WHAT THE EXERCISE ASKS: Bring together every line in the data that includes "parseMode".

(Saved data entries)
----------

(** An accepted event is the given one. *)
Lemma validate_Ok value event : validateNetworkAuditEvent value = Ok event →
  event = value ∧ has_char NUL (ae_conversationId value) = false ∧ plain_subject (subject_of value).
Proof.
  unfold validateNetworkAuditEvent, mret, result_ret.
  match goal with |- context [if ?b then _ else _] => destruct b eqn:E; [done|] end.
  destruct (normalizeDestinationHost _) as [h|] eqn:En; [|done].
  match goal with |- context [if ?b then _ else _] => destruct b eqn:E2; [done|] end.
  intros [= <-]. apply orb_false_iff in E2 as [E2 _]. breflect. apply String.eqb_eq in E2.
  split_and!.
  - rewrite E2. by destruct value.
  - by apply identity_no_nul.
  - unfold subject_of. rewrite <-E2. split; cbn [su_host su_port]; [by eapply normal_host_no_nul|lia].
Qed.

(** ** The system of one auditor and a listener *)

Inductive audit_op :=
| Record_ (d : NetworkDecision) (now : Z)
| Subscribe (listener : nat)
| Unsubscribe (listener : nat)
| WindowEnds (key : string).

Definition audit_step (op : audit_op) (a : auditor) : auditor :=
  match op with
  | Record_ d now => (record_decision d now a).2
  | Subscribe l => subscribe_auditor l a
  | Unsubscribe l => unsubscribe_auditor l a
  | WindowEnds key => flush_window key a
  end.
Definition run_audit (ops : list audit_op) (a : auditor) : auditor := fold_left (λ a op, audit_step op a) ops a.

(** The denials of a subject among the events given to the sink. *)
Definition is_denial (q : subject) (e : NetworkPolicyAuditEvent) : bool :=
  bool_decide (ae_decision e = Deny) && bool_decide (subject_of e = q).
Fixpoint denials (q : subject) (es : list NetworkPolicyAuditEvent) : Z :=
  match es with [] => 0 | e :: es => (if is_denial q e then 1 else 0) + denials q es end.

(** What a notification adds to what its listener knows: the first one of a
    window is about one denial, the last one counts it again. *)
Definition news (n : NetworkBlockedNotification) : Z :=
  match bn_occurrenceCount n with None => 1 | Some c => c - 1 end.
Fixpoint told (l : nat) (q : subject) (log : list (nat * NetworkBlockedNotification)) : Z :=
  match log with
  | [] => 0
  | (l', n) :: log => (if bool_decide (l' = l) && bool_decide (notified_subject n = q) then news n else 0) + told l q log
  end.
(* ===== verification/EgressConfig.v ===== *)
(** The configuration of managed egress ([src/server/network/config.ts]): the
    global ceiling of destinations and the policy sets below it, read from the
    environment of the process. *)
From S2P Require Import Prelude JsValues Texts Errors PosixPath Protocol Workspaces.
From S2P Require Import Addresses AddressText AddressRanges NetworkPolicy NetworkPolicySafety.
From S2P Require Import Connections Socks5 Socks5Safety.
#[local] Open Scope string_scope. #[local] Open Scope Z_scope.
#[local] Arguments String.append : simpl nomatch.

(** ** Data *)

(** What [JSON.parse] returns; the keys of an object are distinct. *)
Inductive json :=
| JsonNull
| JsonBool (b : bool)
| JsonNumber (n : jsnum)
| JsonString (s : string)
| JsonArray (items : list json)
| JsonObject (fields : list (string * json)).

(** The conversions of the language that are given: [JSON.parse], [None] where it
    throws, and [Number] of a string. *)
Class TextConversions := {
  json_parse : string → option json;
  number_of : string → jsnum;
}.

(** [process.env] *)
Definition environment_of : Type := string → option string.

(** What loading throws. *)
(** src/server/sandbox/config.ts:21-23 ConfigurationError *)
Inductive config_thrown :=
| ConfigurationError (message : string)
| OtherConfigError (e : policy_thrown).

(** src/server/network/config.ts:20-20 DEFAULT_MANAGED_EGRESS_MODE *)
Definition DEFAULT_MANAGED_EGRESS_MODE : ManagedEgressMode := EgressDisabled.
(** src/server/network/config.ts:21-21 DEFAULT_NETWORK_ALLOWED_PORTS *)
Definition DEFAULT_NETWORK_ALLOWED_PORTS : list json := [JsonNumber (JInt 80); JsonNumber (JInt 443)].
(** src/server/network/config.ts:22-22 DEFAULT_NETWORK_MAX_CONNECTIONS *)
Definition DEFAULT_NETWORK_MAX_CONNECTIONS : Z := 32.
(** src/server/network/config.ts:23-23 DEFAULT_NETWORK_CONNECT_TIMEOUT_MS *)
Definition DEFAULT_NETWORK_CONNECT_TIMEOUT_MS : Z := 10000.
(** src/server/network/config.ts:24-24 DEFAULT_NETWORK_IDLE_TIMEOUT_MS *)
Definition DEFAULT_NETWORK_IDLE_TIMEOUT_MS : Z := 300000.
(** src/server/network/config.ts:25-25 DEFAULT_NETWORK_MAX_CONNECTION_BYTES *)
Definition DEFAULT_NETWORK_MAX_CONNECTION_BYTES : Z := 1073741824.
(** src/server/network/config.ts:27-27 DEFAULT_NETWORK_POLICY_SET_LABEL *)
Definition DEFAULT_NETWORK_POLICY_SET_LABEL : string := "Default".
(** src/shared/protocol.ts:352-352 NETWORK_POLICY_SET_LABEL_MAX_LENGTH *)
Definition NETWORK_POLICY_SET_LABEL_MAX_LENGTH : Z := 128.
(** src/shared/protocol.ts:353-353 MAX_PUBLIC_NETWORK_POLICY_SETS *)
Definition MAX_PUBLIC_NETWORK_POLICY_SETS : Z := 64.

(** src/server/network/config.ts:29-30 MANAGED_EGRESS_DISCLOSURE_WARNING *)
Definition MANAGED_EGRESS_DISCLOSURE_WARNING : string :=
  "Tools may transmit workspace content to configured destinations. Workspace content may also be sent to the configured model provider.".

(** src/server/network/config.ts:32-38 MANAGED_EGRESS_SUPPORTED_PROTOCOLS *)
Definition MANAGED_EGRESS_SUPPORTED_PROTOCOLS : list string :=
  ["http"; "https-connect"; "websocket"; "websocket-secure"; "socks5-tcp"].

(** src/server/network/config.ts:40-47 CompiledNetworkPolicySet *)
Record CompiledNetworkPolicySet := {
  ns_id : string;
  ns_label : string;
  ns_allowedDomainPatterns : list string;
  ns_allowedPorts : list Z;
  ns_destinationPolicy : CompiledDestinationPolicy;
}.

(** The read-only view is the [Map] it was made from. *)
(** src/server/network/config.ts:49-63 ImmutableMapView *)
Definition map_view {A} (values : list (string * A)) : jsmap string A :=
  fold_left (λ m p, map_set p.1 p.2 m) values [].

(** src/server/network/config.ts:65-85 ManagedNetworkConfig *)
Record ManagedNetworkConfig := {
  nc_mode : ManagedEgressMode;
  nc_helperPath : string;
  nc_helperDirectory : string;
  nc_helperManifestPath : string;
  nc_allowedDomainPatterns : list string;
  nc_deniedDomainPatterns : list string;
  nc_allowedPorts : list Z;
  nc_policySets : jsmap string CompiledNetworkPolicySet;
  nc_orderedPolicySets : list CompiledNetworkPolicySet;
  nc_destinationPolicy : CompiledDestinationPolicy;
  nc_allowedPortSet : list Z;
  nc_maxConnections : Z;
  nc_connectTimeoutMs : Z;
  nc_idleTimeoutMs : Z;
  nc_maxConnectionBytes : Z;
}.

(** The process, whose directory and architecture the options may replace. *)
(** src/server/network/config.ts:87-90 ManagedNetworkConfigOptions *)
Record ManagedNetworkConfigOptions := {
  no_processCwd : option string;
  no_processArch : option string;
}.

(** ** Texts *)

(** [JSON.stringify(s)] of a string of code units below 256. *)
Definition json_escape (a : ascii) : string :=
  let c := unit_code a in
  if c =? 34 then String "\"%char (String a "")
  else if c =? 92 then "\\"
  else if c =? 8 then "\b" else if c =? 9 then "\t" else if c =? 10 then "\n"
  else if c =? 12 then "\f" else if c =? 13 then "\r"
  else if c <? 32 then "\u00" +:+ String (hex_char (c / 16)) (String (hex_char (c mod 16)) "")
  else String a "".
Fixpoint json_escaped (s : string) : string :=
  match s with EmptyString => "" | String a r => json_escape a +:+ json_escaped r end.
Definition double_quote : string := String (ascii_of_nat 34) "".
Definition json_quote (s : string) : string := double_quote +:+ json_escaped s +:+ double_quote.

(** [path.join(...parts)] *)
Definition path_join_all (parts : list string) : string :=
  match filter (λ p, p ≠ "") parts with
  | [] => "."
  | parts => normalize (join sep parts)
  end.

(** The class of control characters, in a label. *)
Definition is_control (a : ascii) : bool := (unit_code a <=? 31) || (unit_code a =? 127).

(** [Object.keys(o)] and [o[k]] of a parsed object. *)
Definition json_keys (fields : list (string * json)) : list string := fst <$> fields.
Definition json_get (k : string) (fields : list (string * json)) : option json := map_get k fields.

(** [xs.map(f)] where [f] throws. *)
Fixpoint map_throwing {E A B} (f : A → result E B) (xs : list A) : result E (list B) :=
  match xs with
  | [] => Ok []
  | x :: rest => y ← f x; ys ← map_throwing f rest; mret (y :: ys)
  end.

(** The strings of an array of which every entry is one. *)
Fixpoint all_strings (items : list json) : option (list string) :=
  match items with
  | [] => Some []
  | JsonString s :: rest => cons s <$> all_strings rest
  | _ => None
  end.

Definition valid_port_value (v : json) : option Z :=
  match v with JsonNumber (JInt z) => if valid_port z then Some z else None | _ => None end.
Fixpoint all_ports (items : list json) : option (list Z) :=
  match items with
  | [] => Some []
  | v :: rest => match valid_port_value v, all_ports rest with Some z, Some zs => Some (z :: zs) | _, _ => None end
  end.

(** [`${variable}[${String(index)}]`] *)
Definition indexed (variable : string) (index : Z) : string := variable +:+ "[" +:+ pretty index +:+ "]".

(** ** Parsing *)

Section config.
Context `{NodeUrl} `{TextConversions} (environment : environment_of).

(** src/server/network/config.ts:92-99 parseMode *)
Definition parseMode : result config_thrown ManagedEgressMode :=
  match environment "CHATWCA_MANAGED_EGRESS_MODE" with
  | None => Ok DEFAULT_MANAGED_EGRESS_MODE
  | Some value =>
      if String.eqb value "disabled" then Ok EgressDisabled
      else if String.eqb value "optional" then Ok EgressOptional
      else Err (ConfigurationError "CHATWCA_MANAGED_EGRESS_MODE must be disabled or optional")
  end.

(** src/server/network/config.ts:101-118 parseJsonArray *)
Definition parseJsonArray (variable : string) (fallback : list json) : result config_thrown (list json) :=
  match environment variable with
  | None => Ok fallback
  | Some raw =>
      if String.eqb (trim raw) "" then Err (ConfigurationError (variable +:+ " must not be empty"))
      else
        match json_parse raw with
        | Some (JsonArray items) => Ok items
        | _ => Err (ConfigurationError (variable +:+ " must be a JSON array"))
        end
  end.

(** src/server/network/config.ts:120-132 positiveSafeInteger *)
Definition positiveSafeInteger (variable : string) (fallback : Z) : result config_thrown Z :=
  match environment variable with
  | None => Ok fallback
  | Some raw =>
      match number_of raw with
      | JInt value =>
          if negb (isSafeInteger value) || (value <=? 0)
          then Err (ConfigurationError (variable +:+ " must be a positive safe integer"))
          else Ok value
      | JOther => Err (ConfigurationError (variable +:+ " must be a positive safe integer"))
      end
  end.

(** src/server/network/config.ts:134-144 normalizeConfiguredDomainPattern *)
Definition normalizeConfiguredDomainPattern (input : string) : result config_thrown string :=
  match normalizeDestinationPattern input with
  | Ok pattern => Ok pattern
  | Err (DestinationPolicyError _ _) => Err (ConfigurationError ("invalid domain pattern " +:+ json_quote input))
  | Err e => Err (OtherConfigError e)
  end.

(** One pattern of a variable. *)
(** src/server/network/config.ts:155-162 configuredPattern *)
Definition configured_pattern (variable value : string) : result config_thrown string :=
  match normalizeConfiguredDomainPattern value with
  | Err (ConfigurationError _) => Err (ConfigurationError (variable +:+ " contains an invalid domain pattern"))
  | r => r
  end.

(** src/server/network/config.ts:146-168 parseDomainPatterns *)
Definition parseDomainPatterns (variable : string) : result config_thrown (list string) :=
  values ← parseJsonArray variable [];
  match all_strings values with
  | None => Err (ConfigurationError (variable +:+ " must be a JSON string array"))
  | Some values =>
      normalized ← map_throwing (configured_pattern variable) values;
      if bool_decide (NoDup normalized) then mret normalized
      else Err (ConfigurationError (variable +:+ " contains a normalized duplicate"))
  end.

(** src/server/network/config.ts:170-189 parsePortValues *)
Definition parsePortValues (values : list json) (variable : string) : result config_thrown (list Z) :=
  match all_ports values with
  | None => Err (ConfigurationError (variable +:+ " entries must be integers from 1 through 65535"))
  | Some ports =>
      if bool_decide (NoDup ports) then Ok ports
      else Err (ConfigurationError (variable +:+ " contains a duplicate"))
  end.

(** src/server/network/config.ts:191-197 parsePorts *)
Definition parsePorts : result config_thrown (list Z) :=
  let variable := "CHATWCA_NETWORK_ALLOWED_PORTS" in
  values ← parseJsonArray variable DEFAULT_NETWORK_ALLOWED_PORTS;
  parsePortValues values variable.

(** ** Policy sets *)

(** src/server/network/config.ts:199-202 validPolicySetId *)
Definition validPolicySetId (id : string) : bool := (strlen id <=? NETWORK_POLICY_SET_ID_MAX_LENGTH) && slug id.

Definition compiled (config : DestinationPolicyConfig) : result config_thrown CompiledDestinationPolicy :=
  match compileDestinationPolicy config with Ok policy => Ok policy | Err e => Err (OtherConfigError e) end.

(** src/server/network/config.ts:204-222 compilePolicySet *)
Definition compilePolicySet (id label : string) (allowedDomainPatterns : list string) (allowedPorts : list Z)
    (deniedDomainPatterns : list string) : result config_thrown CompiledNetworkPolicySet :=
  policy ← compiled {| NetworkPolicy.allowedDomainPatterns := allowedDomainPatterns;
                       NetworkPolicy.deniedDomainPatterns := deniedDomainPatterns;
                       config_allowedPorts := Some allowedPorts; allowedPortSet := None |};
  mret {| ns_id := id; ns_label := label; ns_allowedDomainPatterns := allowedDomainPatterns;
          ns_allowedPorts := allowedPorts; ns_destinationPolicy := policy |}.

Definition POLICY_SETS : string := "CHATWCA_NETWORK_POLICY_SETS".
Definition policy_set_keys : list string := ["allowedDomains"; "allowedPorts"; "id"; "label"].
Definition config_error {A} (message : string) : result config_thrown A := Err (ConfigurationError message).

(** src/server/network/config.ts:273-279 label *)
Definition valid_label_text (label : string) : bool :=
  negb (String.eqb label "") && (strlen label <=? NETWORK_POLICY_SET_LABEL_MAX_LENGTH)
  && String.eqb (trim label) label && str_all (λ a, negb (is_control a)) label.

(** The pattern of an entry of a set; every error is caught. *)
(** src/server/network/config.ts:286-289 setPattern *)
Definition set_pattern (index : Z) (entry : string) : result config_thrown string :=
  match normalizeConfiguredDomainPattern entry with
  | Ok pattern => Ok pattern
  | Err _ => config_error (indexed POLICY_SETS index +:+ ".allowedDomains contains an invalid pattern")
  end.

(** src/server/network/config.ts:282-295 setDomains *)
Definition set_domains (index : Z) (globalDomains : list string) (value : option json) : result config_thrown (list string) :=
  match value with
  | Some (JsonArray ((_ :: _) as items)) =>
      match all_strings items with
      | None => config_error (indexed POLICY_SETS index +:+ ".allowedDomains must be a non-empty string array")
      | Some entries =>
          domains ← map_throwing (set_pattern index) entries;
          if negb (bool_decide (NoDup domains))
          then config_error (indexed POLICY_SETS index +:+ ".allowedDomains contains a normalized duplicate")
          else if negb (forallb (λ domain, includes domain globalDomains) domains)
          then config_error (indexed POLICY_SETS index +:+ ".allowedDomains exceeds the global ceiling")
          else mret domains
      end
  | _ => config_error (indexed POLICY_SETS index +:+ ".allowedDomains must be a non-empty string array")
  end.
(** The part of [#connect] up to its [await]: the lease, or a refusal. *)
(** src/server/network/http-proxy.ts:329-337 gate *)
Definition gate (kind : request_kind) (destination : Destination) (now : Z) (p : http_proxy)
    : http_proxy * (nat + http_outcome) :=
  match decideDestination (ho_policy options) {| in_host := nh_host (ds_host destination); in_port := JInt (ds_port destination) |} with
  | Err _ => (p, inr RequestUnhandled)
  | Ok policy =>
      if negb (allowed policy)
      then let '(p, o) := refuse kind destination (audit_reason (reason policy)) now p in (p, inr o)
      else
        match acquire (hp_admission p) with
        | (None, _) => let '(p, o) := refuse kind destination ByLimit now p in (p, inr o)
        | (Some lease, admission) => (p <| hp_admission := admission |>, inl lease)
        end
  end.

(** What each kind of request reads first: its destination, path and headers. *)
(** src/server/network/http-proxy.ts:355-361 readPlain *)
Definition read_plain (request : IncomingMessage) : option (Destination * string * header_map) :=
  validateFraming request false ;;
  '(destination, path) ← parseAbsoluteRequest request;
  tokens ← connectionTokens (rawHeaderMap request);
  if map_has "upgrade" (rawHeaderMap request) || includes "upgrade" tokens then None
  else Some (destination, path, []).

(** src/server/network/http-proxy.ts:403-404 readConnect *)
Definition read_connect (request : IncomingMessage) : option (Destination * string * header_map) :=
  validateFraming request true;;
  destination ← parseConnectRequest request;
  Some (destination, "", []).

----------

SOLUTION TO THE EXERCISE:
(** src/server/network/config.ts:92-99 parseMode *)
Definition parseMode : result config_thrown ManagedEgressMode :=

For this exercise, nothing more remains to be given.